Mirador de Artxanda  

Para llegar a la tercera recomendación hay que tomar como referencia el puente Zubizuri —“puente blanco” en euskera—. No hay que ser un gran experto en arquitectura para distinguir en sus formas curvas la mano de Santiago Calatrava. A escasos metros de allí, en el barrio de Castaños, se encuentra la plaza del Funicular. Juan Ignacio Vidarte nos sugiere acudir allí para entender un poco mejor las peculiaridades urbanísticas de la ciudad: “Bilbao está en un valle, que conocemos como El Botxo, y es difícil entender la configuración de la ciudad cuando se está en ella. Una buena forma de entenderla es subir a alguno de los montes que hay alrededor. Un paseo bonito es subir el funicular de Artxanda y ver la ciudad en su conjunto desde lo alto. En los días despejados incluso se puede ver la desembocadura del Abra” [el Abra es la bahía donde desemboca el estuario de Bilbao].

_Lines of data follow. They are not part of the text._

(** X15. After a run of [run_etl] that returns, each of the four tables
    holds the rows it held before and one more row per row of its source
    file, and [validate_counts] with the size of the source file answers True
    for each of them. *)
Theorem run_etl_row_counts now dir st :
  birth_dates_ok dir → condition_starts_ok dir → medication_starts_ok dir →
  ∃ st',
    run_etl now dir st = (Ok (), st') ∧
    count_rows "person" (db st') =
      count_rows "person" (db st) + len (patients_csv dir) ∧
    count_rows "observation_period" (db st') =
      count_rows "observation_period" (db st) + len (patients_csv dir) ∧
    count_rows "condition_occurrence" (db st') =
      count_rows "condition_occurrence" (db st) + len (conditions_csv dir) ∧
    count_rows "drug_exposure" (db st') =
      count_rows "drug_exposure" (db st) + len (medications_csv dir) ∧
    validate_counts (len (patients_csv dir)) "person" st' = (Ok true, st') ∧
    validate_counts (len (patients_csv dir)) "observation_period" st' = (Ok true, st') ∧
    validate_counts (len (conditions_csv dir)) "condition_occurrence" st' = (Ok true, st') ∧
    validate_counts (len (medications_csv dir)) "drug_exposure" st' = (Ok true, st').
Proof.
  intros Hb Hc Hm.
  destruct (run_etl_ok now dir st Hb Hc Hm)
    as (omop_person & obs_period & cond_added & drug_added & warned
        & Hrun & Hlp & Hlo & Hcs & Hds).
  eexists. split; [exact Hrun|]. simpl.
  assert (∀ table,
    count_rows table cond_added =
      if decide ("condition_occurrence" = table) then len (conditions_csv dir) else 0)
    as Hcount_c.
  { intros table. destruct Hcs as [[-> ->]|(omop_cond & -> & Hlen)].
    - unfold count_rows, len. simpl. by case_decide.
    - rewrite count_rows_singleton. unfold frame_len, len. by rewrite Hlen. }
  assert (∀ table,
    count_rows table drug_added =
      if decide ("drug_exposure" = table) then len (medications_csv dir) else 0)
    as Hcount_d.
  { intros table. destruct Hds as [[-> ->]|(omop_drug & -> & Hlen)].
    - unfold count_rows, len. simpl. by case_decide.
    - rewrite count_rows_singleton. unfold frame_len, len. by rewrite Hlen. }
  assert (∀ table,
    count_rows table [("person", PersonFrame omop_person);
                      ("observation_period", ObservationPeriodFrame obs_period)] =
      (if decide ("person" = table) then len (patients_csv dir) else 0) +
      (if decide ("observation_period" = table) then len (patients_csv dir) else 0))
    as Hcount_p.
  { intros table. unfold count_rows, frame_len, len. simpl. rewrite Hlp, Hlo.
    repeat case_decide; lia. }
  assert (∀ table,
    count_rows table (db st ++ [("person", PersonFrame omop_person);
                                ("observation_period", ObservationPeriodFrame obs_period)]
                      ++ cond_added ++ drug_added) =
      count_rows table (db st) +
      (if decide ("person" = table) then len (patients_csv dir) else 0) +
      (if decide ("observation_period" = table) then len (patients_csv dir) else 0) +
      (if decide ("condition_occurrence" = table) then len (conditions_csv dir) else 0) +
      (if decide ("drug_exposure" = table) then len (medications_csv dir) else 0))
    as Hcount.
  { intros table. rewrite !count_rows_app, Hcount_p, Hcount_c, Hcount_d. lia. }
  assert (∀ n table, 0 ≤ n →
    count_rows table (db st ++ [("person", PersonFrame omop_person);
                                ("observation_period", ObservationPeriodFrame obs_period)]
                      ++ cond_added ++ drug_added)
      = count_rows table (db st) + n →
    bool_decide (n ≤ count_rows table
      (db st ++ [("person", PersonFrame omop_person);
                 ("observation_period", ObservationPeriodFrame obs_period)]
        ++ cond_added ++ drug_added)) = true) as Hvalid.
  { intros n table Hn ->. apply bool_decide_eq_true.
    pose proof (count_rows_nonneg table (db st)). lia. }
  assert (count_rows "person" (db st ++ [("person", PersonFrame omop_person);
                 ("observation_period", ObservationPeriodFrame obs_period)]
        ++ cond_added ++ drug_added) = count_rows "person" (db st) + len (patients_csv dir))
    as H1 by (rewrite Hcount; repeat case_decide; (done || lia)).
  assert (count_rows "observation_period" (db st ++ [("person", PersonFrame omop_person);
                 ("observation_period", ObservationPeriodFrame obs_period)]
        ++ cond_added ++ drug_added)
          = count_rows "observation_period" (db st) + len (patients_csv dir))
    as H2 by (rewrite Hcount; repeat case_decide; (done || lia)).
  assert (count_rows "condition_occurrence" (db st ++ [("person", PersonFrame omop_person);
                 ("observation_period", ObservationPeriodFrame obs_period)]
        ++ cond_added ++ drug_added)
          = count_rows "condition_occurrence" (db st) + len (conditions_csv dir))
    as H3 by (rewrite Hcount; repeat case_decide; (done || lia)).
  assert (count_rows "drug_exposure" (db st ++ [("person", PersonFrame omop_person);
                 ("observation_period", ObservationPeriodFrame obs_period)]
        ++ cond_added ++ drug_added)
          = count_rows "drug_exposure" (db st) + len (medications_csv dir))
    as H4 by (rewrite Hcount; repeat case_decide; (done || lia)).
  split; [done|]. split; [done|]. split; [done|]. split; [done|].
  unfold validate_counts, mbind, M_bind, gets, mret, M_ret. simpl.
  rewrite !Hvalid; (done || unfold len; lia).
Qed.


End PipelineResults.

(** ** Count validation *)

Section Validation.
Context `{Calendar}.

(** X17. [validate_counts] called with the size of a frame right after
    [bulk_insert] has appended that frame to the table answers True, whatever
    the table held before. *)
Theorem validate_counts_after_bulk_insert table df st :
  ∃ st',
    (bulk_insert table df;; validate_counts (frame_len df) table) st = (Ok true, st') ∧
    db st' = (db st ++ [(table, df)])%list.
Proof.
  assert (frame_len df ≤ count_rows table (db st ++ [(table, df)])) as Hle.
  { rewrite count_rows_app, count_rows_singleton, decide_True by done.
    pose proof (count_rows_nonneg table (db st)). lia. }
  eexists. split.
  - unfold bulk_insert, validate_counts, modify, gets, mbind, M_bind, mret, M_ret. simpl.
    by rewrite bool_decide_eq_true_2.
  - reflexivity.
Qed.

(** Whatever way [run_etl] ends, the store it leaves extends the store it
    found. *)
Lemma run_etl_appends now dir st :
  ∃ added, db (run_etl now dir st).2 = (db st ++ added)%list.
Proof.
  destruct (map_person_outcome dir st) as [[Hb _]|[Hb _]].
  2: { rewrite (run_etl_raise_birth now dir st Hb). exists []. by rewrite app_nil_r. }
  assert (condition_starts_ok dir ∨ ¬ condition_starts_ok dir) as [Hc|Hc].
  { destruct (map_condition_occurrence_outcome dir st) as [[Hnil _]|[(_ & Hc & _)|[Hc _]]];
      [left|by left|by right].
    unfold condition_starts_ok. rewrite Hnil. constructor. }
  2: { destruct (run_etl_raise_conditions now dir st Hb Hc) as (? & ? & -> & _).
       by eexists. }
  assert (medication_starts_ok dir ∨ ¬ medication_starts_ok dir) as [Hm|Hm].
  { destruct (map_drug_exposure_outcome dir st) as [[Hnil _]|[(_ & Hm & _)|[Hm _]]];
      [left|by left|by right].
    unfold medication_starts_ok. rewrite Hnil. constructor. }
  - destruct (run_etl_ok now dir st Hb Hc Hm) as (? & ? & ? & ? & ? & -> & _). by eexists.
  - destruct (run_etl_raise_medications now dir st Hb Hc Hm) as (? & ? & ? & ? & -> & _).
    by eexists.
Qed.

(** X18. [validate_counts] checks a lower bound on the whole table: once it
    answers True for a count and a table it keeps answering True after any
    run of [run_etl], returned or raised, since runs only append. *)
Theorem validate_counts_stays_true now dir st n table :
  validate_counts n table st = (Ok true, st) →
  validate_counts n table (run_etl now dir st).2 = (Ok true, (run_etl now dir st).2).
Proof.
  unfold validate_counts, gets, mbind, M_bind, mret, M_ret. simpl.
  intros [= Hn]. apply bool_decide_eq_true in Hn.
  destruct (run_etl_appends now dir st) as [added ->].
  rewrite bool_decide_eq_true_2; [done|].
  rewrite count_rows_app. pose proof (count_rows_nonneg table added). lia.
Qed.

End Validation.

(** ** The entry point *)

Section EntryPointResults.
Context `{Calendar}.




(** X20. When patients.csv is missing [main] answers False and leaves the
    store as it was.  When patients.csv is there with birth dates that are
    dates and conditions.csv is missing, [main] answers False as well, after
    the person and observation-period frames have been appended. *)
Theorem main_missing_files now d store :
  (patients_file d = None → main now d store = (false, store)) ∧
  (∀ p, patients_file d = Some p → birth_dates_ok (files d) → conditions_file d = None →
     ∃ omop_person obs_period,
       main now d store =
         (false, (store ++ [("person", PersonFrame omop_person);
                            ("observation_period", ObservationPeriodFrame obs_period)])%list) ∧
       length omop_person = length p ∧ length obs_period = length p).
Proof.
  split.
  - intros Hp. unfold main. case_bool_decide; [done|].
    unfold run_etl_in, reading. by rewrite Hp.
  - intros p Hp Hb Hc. unfold main.
    rewrite bool_decide_eq_false_2 by (unfold glob_csv; by rewrite Hp).
    destruct (person_then_observation_period now (files d) (new_mapper store) Hb)
      as (omop_person & obs_period & Hrun1 & Hrun2 & Hlp & Hlo).
    exists omop_person, obs_period.
    unfold run_etl_in, reading. rewrite Hp, Hc, Hrun1. simpl.
    rewrite Hrun1 in Hrun2. simpl in Hrun2. rewrite Hrun2. simpl.
    split; [done|]. unfold files in Hlp, Hlo. simpl in Hlp, Hlo.
    by rewrite Hp in Hlp, Hlo.
Qed.

End EntryPointResults.

(** ** The de-identification script *)

Section Shift.
Context `{PrepareData.Random}.
Import PrepareData.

Una de las siete calles del Casco Viejo
Una de las siete calles del Casco Viejo | cristina candel

Getxo  

A la altura del paseo Uribitarte, varias compañías ofrecen paseos en barco por la ría. La cuarta recomendación del director del Guggenheim es coger una de estas embarcaciones para entender otro aspecto importante de la ciudad. “Fuera del término municipal —aunque todo el mundo lo considera Bilbao— está Getxo”, explica Juan Ignacio Vidarte. “Allí se encuentra el Abra, muy importante para entender la relación de la ciudad con el mar. Aunque está a 12 kilómetros del mar, Bilbao es una ciudad marítima. Además, otra seña de identidad de Bilbao desde finales del siglo XIX es el puente Bizkaia, conocido también como el Puente Colgante, que se encuentra en Getxo”.

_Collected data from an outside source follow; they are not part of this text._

(** * BMI calculator component: validation, evaluation and scale position

    A shallow embedding of the React component [BMICalculator]
    (components/bmi-calculator.tsx): the field validator [validateField],
    the change handler [handleInputChange], the submit handler
    [calculateBMI] and the helpers [getCategoryStyles] and
    [getBmiScalePosition], together with the
    parts of the JavaScript platform they call: IEEE 754 binary64
    arithmetic and comparisons, [Number.parseFloat],
    [Number.prototype.toFixed], [String.prototype.trim], [Math.max] and
    [Math.min].

    JavaScript numbers are modelled by the binary64 instance of the
    standard library's [SpecFloat] ([prec = 53], [emax = 1024]); strings by
    [String.string], one [ascii] per code unit (the model covers the code
    units below 256). *)

From Stdlib Require Import ZArith QArith Qabs Qround Qpower Lia Lqa Bool List.
From Stdlib Require Import Ascii String DecimalString DecimalN DecimalFacts.
From Stdlib Require Import Floats.SpecFloat.
Import ListNotations.

Local Open Scope Z_scope.

(** ** JavaScript numbers *)

Module Number.

Definition prec : Z := 53.
Definition emax : Z := 1024.

(** A Number value: a binary64 datum.  Well-formed data satisfy
    [valid_binary prec emax]. *)
Definition number : Type := spec_float.

Definition valid (x : number) : bool := valid_binary prec emax x.

Definition mul : number -> number -> number := SFmul prec emax.
Definition div : number -> number -> number := SFdiv prec emax.
Definition sub : number -> number -> number := SFsub prec emax.

(** [a < b], [a <= b] and [a > b]: false as soon as one side is NaN. *)
Definition ltb (a b : number) : bool := SFltb a b.
Definition leb (a b : number) : bool := SFleb a b.
Definition gtb (a b : number) : bool := SFltb b a.

(** The globals [isNaN] and [isFinite] at a Number argument. *)
Definition isNaN (x : number) : bool :=
  match x with
  | S754_nan => true
  | _ => false
  end.

Definition isFinite (x : number) : bool :=
  match x with
  | S754_nan | S754_infinity _ => false
  | _ => true
  end.

(** The Number value for the rational [p/q] ([-p/q] when [s] is set):
    the quotient of the two integers, rounded once to nearest, ties to
    even, overflowing to an infinity. *)
Definition ofRatio (s : bool) (p q : positive) : number :=
  SFdiv prec emax (S754_finite s p 0) (S754_finite false q 0).

(** The Number value for the decimal [m * 10^e], with a signed zero. *)
Definition ofDecimal (s : bool) (m : N) (e : Z) : number :=
  match m with
  | N0 => S754_zero s
  | Npos p =>
      match e with
      | Z0 => ofRatio s p 1
      | Zpos k => ofRatio s (p * 10 ^ k) 1
      | Zneg k => ofRatio s p (10 ^ k)
      end
  end.

(** The mathematical value of a finite Number (0 for the others). *)
Definition toQ (x : number) : Q :=
  match x with
  | S754_finite s m e =>
      inject_Z (if s then Zneg m else Zpos m) * Qpower 2 e
  | _ => 0%Q
  end.

(** [Math.min] and [Math.max] (ECMA-262 21.3.2.24/25): NaN as soon as an
    argument is NaN; [-0] counts as smaller than [+0]. *)
Definition min_step (lowest x : number) : number :=
  match lowest, x with
  | S754_zero false, S754_zero true => x
  | _, _ => if ltb x lowest then x else lowest
  end.

Definition max_step (highest x : number) : number :=
  match highest, x with
  | S754_zero true, S754_zero false => x
  | _, _ => if gtb x highest then x else highest
  end.

Definition Math_min (args : list number) : number :=
  if existsb isNaN args then S754_nan
  else fold_left min_step args (S754_infinity false).

Definition Math_max (args : list number) : number :=
  if existsb isNaN args then S754_nan
  else fold_left max_step args (S754_infinity true).

End Number.

Import Number.

(** ** JavaScript strings *)

Local Open Scope string_scope.

(** WhiteSpace and LineTerminator code units (ECMA-262 12.2, 12.3) below
    256: TAB, LF, VT, FF, CR, SP and NBSP. *)
Definition isWhiteSpace (c : ascii) : bool :=
  let n := N_of_ascii c in
  ((9 <=? n) && (n <=? 13) || (n =? 32) || (n =? 160))%N.

Fixpoint trimStart (s : string) : string :=
  match s with
  | String c r => if isWhiteSpace c then trimStart r else s
  | EmptyString => s
  end.

Fixpoint trimEnd (s : string) : string :=
  match s with
  | String c r =>
      match trimEnd r with
      | EmptyString => if isWhiteSpace c then EmptyString else String c EmptyString
      | r' => String c r'
      end
  | EmptyString => s
  end.

(** [String.prototype.trim]. *)
Definition trim (s : string) : string := trimEnd (trimStart s).

(** [s.charAt(0)], [s.slice(1)] and [s.toUpperCase()]; the last one is
    exact on the ASCII range, which holds the two field names. *)
Definition charAt0 (s : string) : string :=
  match s with
  | String c _ => String c EmptyString
  | EmptyString => EmptyString
  end.

Definition slice1 (s : string) : string :=
  match s with
  | String _ r => r
  | EmptyString => EmptyString
  end.

Definition upperChar (c : ascii) : ascii :=
  let n := N_of_ascii c in
  if ((97 <=? n) && (n <=? 122))%N then ascii_of_N (n - 32) else c.

Fixpoint toUpperCase (s : string) : string :=
  match s with
  | String c r => String (upperChar c) (toUpperCase r)
  | EmptyString => EmptyString
  end.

Pastelería El Tilo, en Bilbao
Pastelería El Tilo, en Bilbao | Cristina Candel

Uno de los grandes atractivos a la hora de realizar este recorrido radica en la posibilidad de apreciar cómo ha evolucionado la ciudad desde su pasado industrial hasta la actualidad, pasando por el traumático colapso de sus astilleros en los años 80. En los terrenos que ocuparon los astilleros Euskalduna se encuentra hoy el Museo Marítimo de Bilbao. El objetivo de su colección radica en mostrar la importancia de la navegación en la historia de la ciudad. Parte de su exhibición transcurre en el exterior e incluye las bombas de achique de los antiguos diques, anclas, boyas y la grúa conocida como Carola, una pintoresca grúa roja de 60 metros de altura capaz de alzar 30 toneladas de peso. En 1954, año de su construcción, Carola era la grúa de mayor envergadura y capacidad de España. 

San Mamés 

Aunque el Fútbol Club Barcelona reivindica que es més que un club, otros muchos clubes españoles podrían definirse de la misma manera. Y el Athletic es uno de ellos.  “Es muy recomendable asistir a un partido en San Mamés”, aconseja Juan Ignacio Vidarte. “El estadio es muy bonito y la experiencia es muy interesante, aunque el visitante no sea seguidor del Bilbao o incluso no le guste el fútbol. Reconozco que soy del Athletic, pero lo recomiendo por el ambiente que se genera en el campo”. Mientras que el antiguo San Mamés se inauguró el 21 de agosto de 1913, el Nuevo San Mamés abrió sus puertas justo un siglo después, en 2013. Construido a partir del diseño del arquitecto local César Azcárate, este moderno estadio sigue manteniendo el espíritu y ambiente original. De ahí que ya se le conozca como La nueva catedral.

Mercado de la Ribera
Mercado de la Ribera | Cristina Candel

Tras realizar este recorrido por Bilbao, el visitante habrá percibido que  los bilbainos están orgullosos de su ciudad. Y, como Juan Ignacio Vidarte reconoce, el Guggenheim ha sido esencial para recuperar la confianza perdida tras los duros años 80. El Botxo —término cariñoso con el que se refieren a Bilbao— ocupa un lugar especial en el corazón de los bilbaínos. Habrá quien argumente que hay que tener un témpano de hielo en el pecho para no apreciar los encantos de esta pequeña pero gran ciudad. Puede que esto último sea una bilbainada más... O puede que no.